BEGIN Source material

(* ===== verification/RaftState.v ===== *)
(** * RaftState

    [core/node/consensus/raft/src/stream/state.rs]: what the task does as a
    leader, a candidate, a follower or an observer, and the replication tasks
    of a leader.  The tasks talk through queues, which are part of the state. *)
From stdpp Require Import sorting.
From S2P Require Import Prelude Codec Types BTreeMap SystemModule RaftModule ConsensusSupport Engine RaftProtocol RaftStorage RaftStream.

#[local] Existing Instance RaftModule.authorities_eq_dec.

Inductive ReplicationInMessage :=
| AppendEntriesReqResult (request_id : option RequestId)
| RAppendEntriesRes (res : AppendEntriesRes).

Inductive ReplicationOutMessage :=
| RAppendEntriesReq (address : Address) (req : AppendEntriesReq)
| UpdateMatchIndex (address : Address) (match_index : Z)
| UpdateState (state : State).

(** [struct Replication], the leader's handle, with the queue behind [in_tx]
    and the state of its [ReplicationStream]. *)
Record Replication := {
  match_index : Z;
  in_queue : list ReplicationInMessage;
  stream_match_index : Z;
  stream_match_term : Z;
  stream_requests : gset RequestId;
}.

(** [Replication::new] *)
Definition replication_new (match_index match_term : Z) : Replication :=
  Build_Replication match_index [] match_index match_term ∅.

(** [struct LeaderState] *)
Record LeaderState := {
  replications : gmap Address Replication;
  replication_out : list ReplicationOutMessage;
}.

(** [struct CandidateState] *)
Record CandidateState := {
  votes_granted : Z;
  votes_needed : Z;
  requests : gset RequestId;
}.

(** [|a, b| b.cmp(a)] *)
Definition descending (a b : Z) : Prop := (b ≤ a)%Z.
#[export] Instance descending_dec a b : Decision (descending a b) := Z.le_dec b a.
#[export] Instance descending_total : Total descending.
Proof. intros x y. unfold descending. lia. Qed.
#[export] Instance descending_trans : Transitive descending.
Proof. intros x y z. unfold descending. lia. Qed.

(** [fn get_new_commit_log_index]: [None] is the panic of an index out of
    range. *)
Definition get_new_commit_log_index (match_indices : list Z) (old_commit_log_index : Z) :
    option Z :=
  (* reverse sort *)
  let match_indices := merge_sort descending match_indices in
  let offset := length match_indices / 2 in
  new_commit_log_index ← match_indices !! offset;
  Some (Z.max new_commit_log_index old_commit_log_index).

Section Roles.
Context {SC : Scale} {CS : ConsensusSupport}.
Variable self : Setup.

(** ** The replication task *)
Section ReplicationStream.
Variable target : Address.

Definition on_append_entries_req_result (request_id : option RequestId) (r : Replication) :
    Replication :=
  match request_id with
  | Some id => Build_Replication (match_index r) (in_queue r) (stream_match_index r)
                 (stream_match_term r) ({[id]} ∪ stream_requests r)
  | None => r
  end.

(** Returns the messages to the leader. *)
Definition on_append_entries_res (st : Storage) (res : AppendEntriesRes) (r : Replication) :
    Replication * list ReplicationOutMessage :=
  if decide (as_request_id res ∉ stream_requests r) then (r, [])
  else
    let requests := stream_requests r ∖ {[as_request_id res]} in
    if decide (as_term res > current_term st)%Z then
      (Build_Replication (match_index r) (in_queue r) (stream_match_index r)
         (stream_match_term r) requests, [UpdateState Follower])
    else
      let match_index_changed :=
        bool_decide (as_last_log_index res ≠ stream_match_index r) in
      (Build_Replication (match_index r) (in_queue r) (as_last_log_index res)
         (as_last_log_term res) requests,
       if match_index_changed then [UpdateMatchIndex target (as_last_log_index res)] else []).

Definition replication_on_in_message (st : Storage) (m : ReplicationInMessage)
    (r : Replication) : Replication * list ReplicationOutMessage :=
  match m with
  | AppendEntriesReqResult request_id => (on_append_entries_req_result request_id r, [])
  | RAppendEntriesRes res => on_append_entries_res st res r
  end.

(** The request that a heartbeat sends. *)
Definition replicate (st : Storage) (r : Replication) : ReplicationOutMessage :=
  let '(last_log_index, _) := get_last_log_index_term st in
  let entries :=
    if decide (stream_match_index r < last_log_index)%Z then
      get_log_entries (λ k, bool_decide (u64 (stream_match_index r + 1) ≤ k ≤ last_log_index)%Z)
        st
    else [] in
  RAppendEntriesReq target {|
    aq_request_id := 0%Z;
    aq_term := current_term st;
    aq_prev_log_index := stream_match_index r;
    aq_prev_log_term := stream_match_term r;
    aq_commit_log_index := commit_log_index st;
    aq_entries := entries;
  |}.
End ReplicationStream.

(** ** The leader *)

Definition L (A : Type) : Type := M (LeaderState * RaftStream) Failure A.

(** A call of the stream, and an update of the leader's own state. *)
Definition stream {A} (m : R A) : L A := λ '(l, s),
  let '(r, s) := m s in (r, (l, s)).
Definition update_leader (f : LeaderState → LeaderState) : L unit :=
  modify (λ '(l, s), (f l, s)).
Definition leader_state : L LeaderState := asks fst.

Definition with_replications (x : gmap Address Replication) (l : LeaderState) : LeaderState :=
  Build_LeaderState x (replication_out l).
Definition with_replication_out (x : list ReplicationOutMessage) (l : LeaderState) :
    LeaderState :=
  Build_LeaderState (replications l) x.

(** [in_tx.unbounded_send(..)] *)
Definition replication_send (m : ReplicationInMessage) (r : Replication) : Replication :=
  Build_Replication (match_index r) (in_queue r ++ [m]) (stream_match_index r)
    (stream_match_term r) (stream_requests r).
Definition set_match_index (x : Z) (r : Replication) : Replication :=
  Build_Replication x (in_queue r) (stream_match_index r) (stream_match_term r)
    (stream_requests r).

Definition on_maybe_commit : L unit :=
  let! l := leader_state in
  let! st := stream (asks storage) in
  let match_indices := (match_index ∘ snd) <$> map_to_list (replications l) in
  (* add leader last_log_index as match_index *)
  let match_indices := match_indices ++ [(get_last_log_index_term st).1] in
  let old_commit_log_index := commit_log_index st in
  match get_new_commit_log_index match_indices old_commit_log_index with
  | None => throw Panic
  | Some new_commit_log_index =>
      if decide (new_commit_log_index ≠ old_commit_log_index) then
        do! stream (on_storage (update_commit_log_index new_commit_log_index)) in
        stream (internal_send LogUpdated)
      else ret tt
  end.

Definition on_update_match_index (addr : Address) (x : Z) : L unit :=
  do! update_leader (λ l,
        with_replications (alter (set_match_index x) addr (replications l)) l) in
  on_maybe_commit.

(** [LeaderState::append_entries] *)
Definition leader_append_entries (entries : list Entry) : L unit :=
  do! stream (on_storage (append_log_entries entries)) in
  let! l := leader_state in
  if decide (replications l = ∅) then
    let! st := stream (asks storage) in
    on_update_match_index (address self) (get_last_log_index_term st).1
  else ret tt.

(** An entry after the last one, in the current term. *)
Definition next_entry (data : EntryData) (st : Storage) : Entry :=
  Build_Entry (current_term st) (u64 ((get_last_log_index_term st).1 + 1)) data.

Definition append_init_entry : L unit :=
  let! st := stream (asks storage) in
  leader_append_entries [next_entry Blank st].

Definition contains_proposal (st : Storage) : bool :=
  bool_decide (is_Some (find_proposal (get_log_entries (λ _, true) st))).

Definition work (timestamp : Z) : L unit :=
  let! st := stream (asks storage) in
  if contains_proposal st then ret tt
  else
    let! build_block_params := stream (on_support (prepare_block timestamp)) in
    let! w := stream (asks support) in
    let! commit_block_params := stream (try (build_block w build_block_params)) in
    let block_hash := cb_block_hash commit_block_params in
    let proposal := {|
      p_block_hash := block_hash;
      p_number := bb_number build_block_params;
      p_timestamp := bb_timestamp build_block_params;
      p_meta_txs := tx <$> bb_meta_txs build_block_params;
      p_payload_txs := tx <$> bb_payload_txs build_block_params;
      p_execution_number := bb_execution_number build_block_params;
    |} in
    do! stream (modify (with_commit_block_params (Some commit_block_params))) in
    do! stream (on_storage (update_proposal (Some proposal))) in
    (* append proposal entry *)
    let! st := stream (asks storage) in
    leader_append_entries [next_entry (EntryProposal block_hash) st].

(** The authorities other than this node that have no replication get one. *)
Definition add_replications (base : Z * Z) (members : list Address)
    (rs : gmap Address Replication) : gmap Address Replication :=
  foldl (λ rs target,
    if decide (target ≠ address self ∧ rs !! target = None)
    then <[target := replication_new base.1 base.2]> rs else rs) rs members.

(** [LeaderState::on_authorities_updated] *)
Definition leader_on_authorities_updated (authorities : RaftModule.Authorities) : L unit :=
  let members := RaftModule.authority_members authorities in
  if decide (address self ∉ members) then stream (update_state self Observer)
  else
    let! st := stream (asks storage) in
    update_leader (λ l, with_replications
      (add_replications (get_base_log_index_term st) members
         (filter (λ kv, kv.1 ∈ members) (replications l))) l).

(** [LeaderState::on_append_entries_res] *)
Definition leader_on_append_entries_res (addr : Address) (res : AppendEntriesRes) : L unit :=
  update_leader (λ l,
    with_replications (alter (replication_send (RAppendEntriesRes res)) addr (replications l)) l).

Definition on_replication_out_message (m : ReplicationOutMessage) : L unit :=
  match m with
  | RAppendEntriesReq addr req =>
      let! l := leader_state in
      match replications l !! addr with
      | Some _ =>
          let! request_id := stream (append_entries addr req) in
          update_leader (λ l, with_replications
            (alter (replication_send (AppendEntriesReqResult request_id)) addr (replications l)) l)
      | None => ret tt
      end
  | UpdateMatchIndex addr match_index => on_update_match_index addr match_index
  | UpdateState st => stream (update_state self st)
  end.

(** [LeaderState::new] and [start], up to the loop *)
Definition leader_start : R LeaderState := λ s,
  let rs := add_replications (get_base_log_index_term (storage s))
              (RaftModule.authority_members (authorities s)) ∅ in
  match (do! stream (modify (with_last_heartbeat_instant None)) in
         do! stream (modify (with_next_election_instant None)) in
         do! stream (update_current_leader (Some (address self))) in
         append_init_entry) (Build_LeaderState rs [], s) with
  | (Ok _, (l, s)) => (Ok l, s)
  | (Err e, (_, s)) => (Err e, s)
  end.

(** A message of the internal queue. *)
Definition leader_on_internal (m : InternalMessage) : L unit :=
  match m with
  | IAppendEntriesRes addr res => leader_on_append_entries_res addr res
  | Generate =>
      (* the timestamp is the clock of the system *)
      let! timestamp := stream (asks now) in
      work timestamp
  | AuthoritiesUpdated authorities => leader_on_authorities_updated authorities
  | _ => stream (on_internal_message self m)
  end.

(** ** The candidate *)

Definition C (A : Type) : Type := M (CandidateState * RaftStream) Failure A.

Definition cstream {A} (m : R A) : C A := λ '(c, s), let '(r, s) := m s in (r, (c, s)).
Definition update_candidate (f : CandidateState → CandidateState) : C unit :=
  modify (λ '(c, s), (f c, s)).

Definition on_maybe_become_leader : C unit :=
  let! c := asks fst in
  if decide (votes_needed c ≤ votes_granted c)%Z then cstream (update_state self Leader)
  else ret tt.

Definition candidate_request_vote : C unit :=
  let! s := asks snd in
  let '(last_log_index, last_log_term) := get_last_log_index_term (storage s) in
  let targets := filter (λ x, x ≠ address self) (RaftModule.authority_members (authorities s)) in
  if decide (targets = []) then on_maybe_become_leader
  else
    for_each (λ addr,
      let! request_id := cstream (request_vote addr
        (Build_RequestVoteReq 0 (current_term (storage s)) last_log_index last_log_term)) in
      match request_id with
      | Some id => update_candidate (λ c, Build_CandidateState (votes_granted c) (votes_needed c)
                                            ({[id]} ∪ requests c))
      | None => ret tt
      end) targets.

(** One turn of the outer loop of [CandidateState::start], up to the inner
    loop: the node moves to a new term, votes for itself and asks for votes. *)
Definition candidate_begin : R CandidateState := λ s,
  let authorities_len := Z.of_nat (length (RaftModule.authority_members (authorities s))) in
  let c := Build_CandidateState 1 (authorities_len / 2 + 1) ∅ in
  match (do! cstream (update_next_election_instant self 0 false) in
         do! cstream (update_current_leader None) in
         let! st := cstream (asks storage) in
         do! cstream (on_storage (update_current_term (u64 (current_term st + 1)))) in
         do! cstream (on_storage (update_current_voted_for (Some (address self)))) in
         candidate_request_vote) (c, s) with
  | (Ok _, (c, s)) => (Ok c, s)
  | (Err e, (_, s)) => (Err e, s)
  end.

Definition candidate_on_authorities_updated (authorities : RaftModule.Authorities) : R unit :=
  if decide (address self ∉ RaftModule.authority_members authorities)
  then update_state self Observer else ret tt.

(** [CandidateState::on_res_request_vote] *)
Definition candidate_on_res_request_vote (addr : Address) (res : RequestVoteRes) : C unit :=
  let! c := asks fst in
  if decide (vs_request_id res ∉ requests c) then ret tt
  else
    do! update_candidate (λ c, Build_CandidateState (votes_granted c) (votes_needed c)
                                 (requests c ∖ {[vs_request_id res]})) in
    let! st := cstream (asks storage) in
    if decide (vs_term res > current_term st)%Z then
      do! cstream (update_current_leader None) in
      do! cstream (update_state self Follower) in
      do! cstream (on_storage (update_current_term (vs_term res))) in
      cstream (on_storage (update_current_voted_for None))
    else if vs_vote_granted res then
      let! s := asks snd in
      do! (if decide (addr ∈ RaftModule.authority_members (authorities s)) then
             update_candidate (λ c, Build_CandidateState (u64 (votes_granted c + 1))
                                      (votes_needed c) (requests c))
           else ret tt) in
      on_maybe_become_leader
    else ret tt.

Definition candidate_on_internal (m : InternalMessage) : C unit :=
  match m with
  | IRequestVoteRes addr res => candidate_on_res_request_vote addr res
  | AuthoritiesUpdated authorities => cstream (candidate_on_authorities_updated authorities)
  | _ => cstream (on_internal_message self m)
  end.

(** ** The follower and the observer *)

Definition follower_on_authorities_updated (authorities : RaftModule.Authorities) : R unit :=
  if decide (address self ∉ RaftModule.authority_members authorities)
  then update_state self Observer else ret tt.

Definition follower_on_internal (m : InternalMessage) : R unit :=
  match m with
  | AuthoritiesUpdated authorities => follower_on_authorities_updated authorities
  | _ => on_internal_message self m
  end.

Definition observer_on_authorities_updated (authorities : RaftModule.Authorities) : R unit :=
  if decide (address self ∈ RaftModule.authority_members authorities)
  then update_state self Follower else ret tt.

Definition observer_on_internal (m : InternalMessage) : R unit :=
  match m with
  | AuthoritiesUpdated authorities => observer_on_authorities_updated authorities
  | _ => on_internal_message self m
  end.
End Roles.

END Source material

[Work instructions]: The lines above from the one containing "(** ** The leader *)" through the one containing "with_replications (alter (set_match_index" are to be set down exactly, and no others.

[Written response]:
(** ** The leader *)

Definition L (A : Type) : Type := M (LeaderState * RaftStream) Failure A.

(** A call of the stream, and an update of the leader's own state. *)
Definition stream {A} (m : R A) : L A := λ '(l, s),
  let '(r, s) := m s in (r, (l, s)).
Definition update_leader (f : LeaderState → LeaderState) : L unit :=
  modify (λ '(l, s), (f l, s)).
Definition leader_state : L LeaderState := asks fst.

Definition with_replications (x : gmap Address Replication) (l : LeaderState) : LeaderState :=
  Build_LeaderState x (replication_out l).
Definition with_replication_out (x : list ReplicationOutMessage) (l : LeaderState) :
    LeaderState :=
  Build_LeaderState (replications l) x.

(** [in_tx.unbounded_send(..)] *)
Definition replication_send (m : ReplicationInMessage) (r : Replication) : Replication :=
  Build_Replication (match_index r) (in_queue r ++ [m]) (stream_match_index r)
    (stream_match_term r) (stream_requests r).
Definition set_match_index (x : Z) (r : Replication) : Replication :=
  Build_Replication x (in_queue r) (stream_match_index r) (stream_match_term r)
    (stream_requests r).

Definition on_maybe_commit : L unit :=
  let! l := leader_state in
  let! st := stream (asks storage) in
  let match_indices := (match_index ∘ snd) <$> map_to_list (replications l) in
  (* add leader last_log_index as match_index *)
  let match_indices := match_indices ++ [(get_last_log_index_term st).1] in
  let old_commit_log_index := commit_log_index st in
  match get_new_commit_log_index match_indices old_commit_log_index with
  | None => throw Panic
  | Some new_commit_log_index =>
      if decide (new_commit_log_index ≠ old_commit_log_index) then
        do! stream (on_storage (update_commit_log_index new_commit_log_index)) in
        stream (internal_send LogUpdated)
      else ret tt
  end.

Definition on_update_match_index (addr : Address) (x : Z) : L unit :=
  do! update_leader (λ l,
        with_replications (alter (set_match_index x) addr (replications l)) l) in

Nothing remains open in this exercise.